When I started Win32 exploit development many years ago, my preferred debugger at the time was WinDbg (and some Olly). While Windbg is a great and fast debugger, I quickly figured out that some additional/external tools were required to improve my exploit development experience.
Despite the fact that the command line oriented approach in windbg has many advantages, it appeared not the best tool to search for good jump addresses, or to list non-safeseh compiled / non-aslr aware modules, etc…. Ok, looking for a simple “jmp esp” is trivial, but what if you are looking for all pop pop ret combinations in non-safeseh compiled modules… Not an easy task.
It is perfectly possible to build plugins for Windbg, but the ones that I have found (MSEC, byakugan (Metasploit)) don’t always work the way I want them to work, and would still not solve some issues I was having while writing exploits.
OllyDbg and Immunity Debugger are quite different than windbg. Not only the GUI is very much different, the number of plugins for these debuggers is substantially higher. After evaluating both of them (they pretty much have the same look and feel), and evaluating the way plugins can be added, I made the decision to focus on Immunity Debugger.

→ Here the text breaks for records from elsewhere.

Lemma user_checks_pass sym rt sg hard k (s : estate D) :
  symbols_ok sym -> user_layout sym rt -> root_space rt k -> kernel_space_inv (e_pool s) ->
  e_user s = Some (ttbr0 (k_tasks k)) -> e_words s = k_words k -> (pan2 hard = true -> pan_on s = true) ->
  sg ∈ rt_segments rt -> s_kind sg = SegKind.Text -> all_match (user_checks sym (s_va sg) hard s) = true.
Proof.
  intros Hsym (L1 & L2 & L3 & L4) (frames & stack & bi & Hm & Hap & Hok & Hsegs & Hb & Hl) Hk Hu Hw Hpan Hin Htext.
  rewrite <- Hw in Hm. set (us := spawn_maps _ _ _ _ _) in *. pose proof granule_bounds as Hg.
  destruct Hsym as [Hal (O1 & O2 & O3 & O4 & O5 & O6) _ _]. rewrite list.Forall_cons in Hal. destruct Hal as [A1 _].
  pose proof (proj1 (list.Forall_forall _ _) Hsegs sg Hin) as (S1 & S2 & S3 & S4 & _).
  assert (Hus : mkU bootinfo.VA bi GRANULE UserPerm.RoUser ∈ us) by by left.
  assert (Hst : mkU (USER_STACK_TOP - USER_STACK_SIZE) stack USER_STACK_SIZE UserPerm.RwUser ∈ us) by by right; left.
  assert (Htx : seg_range (rt_base rt) frames sg ∈ us).
  { right. right. apply elem_of_rev, list_elem_of_fmap. by exists sg. }
  pose proof (apart_placed us _ Hap Htx) as (_ & _ & _ & Hlen & _). cbn [u_len seg_range] in Hlen.
  assert (Hgc : USER_STACK_TOP = 0x10000000 /\ USER_STACK_SIZE = 0x10000 /\ bootinfo.VA = 0x0F000000) by done.
  assert (Hpt : forall el0 write pan, at_op el0 write pan (s_va sg) s = permits el0 write pan (UserPerm.attrs UserPerm.TextUser)).
  { intros. rewrite (probe_user_in s _ us Hu Hm Hap Hok el0 write pan _ _ Htx) by (simpl; lia). simpl. by rewrite Htext. }
  assert (Hguard : (USER_STACK_TOP - USER_STACK_SIZE - GRANULE) mod GRANULE = 0) by (unfold GRANULE; by destruct plat).
  unfold user_checks, can_user_read, can_user_write, can_read, can_read_pan_checked. rewrite !Hpt.
  rewrite !(probe_user_in s _ us Hu Hm Hap Hok _ _ _ (USER_STACK_TOP - GRANULE) _ Hst) by (simpl; lia).
  rewrite !(probe_user_in s _ us Hu Hm Hap Hok _ _ _ bootinfo.VA _ Hus) by (simpl; lia).
  rewrite (probe_user_out s _ us Hu Hm Hap _ _ _ (USER_STACK_TOP - USER_STACK_SIZE - GRANULE)); [|lia|done|].
  2:{ apply spawn_maps_avoid; try done; [left; lia|lia]. }
  rewrite probe_kernel_user by (done || lia).
  replace (alias (kernel_start sym) - KERNEL_VA_OFFSET) with (kernel_start sym) by (unfold alias; lia).
  rewrite (probe_user_out s _ us Hu Hm Hap _ _ _ (kernel_start sym)); [|lia|done|by apply spawn_maps_avoid].
  destruct (pan2 hard); [rewrite Hpan by done|]; vm_compute; reflexivity.
Qed.
End checks.

(** ** The whole sequence *)

Section main.
Context `{Platform, PoolVa, !PoolVaOk} {D : Type} `{!Hw D} (fuel : nat).
Context `{hash : Hash, !HashOk} (mem : Z -> Z) (sym : Symbols) (gen : Generated).

(** The console's address after the jump. *)
Definition HIGH : Z := MMIO_BASE + KERNEL_VA_OFFSET.

Context (Hready : forall d, becomes_ready HIGH fuel d = true).
Context (Hsym : symbols_ok sym).

Lemma high_base : HIGH = MMIO_BASE \/ HIGH = MMIO_BASE + KERNEL_VA_OFFSET.
Proof. by right. Qed.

That does not mean OllyDbg is a bad debugger or is limited in what you can do in terms of writing plugins… I just found it harder to “quickly tweak a plugin” while building an exploit. OllyDbg plugins are compiled into dll’s, so changing a plugin would require me to recompile and test. Immunity Debugger uses python scripts. I can go into the script, make a little change, and see the results right away. Simple.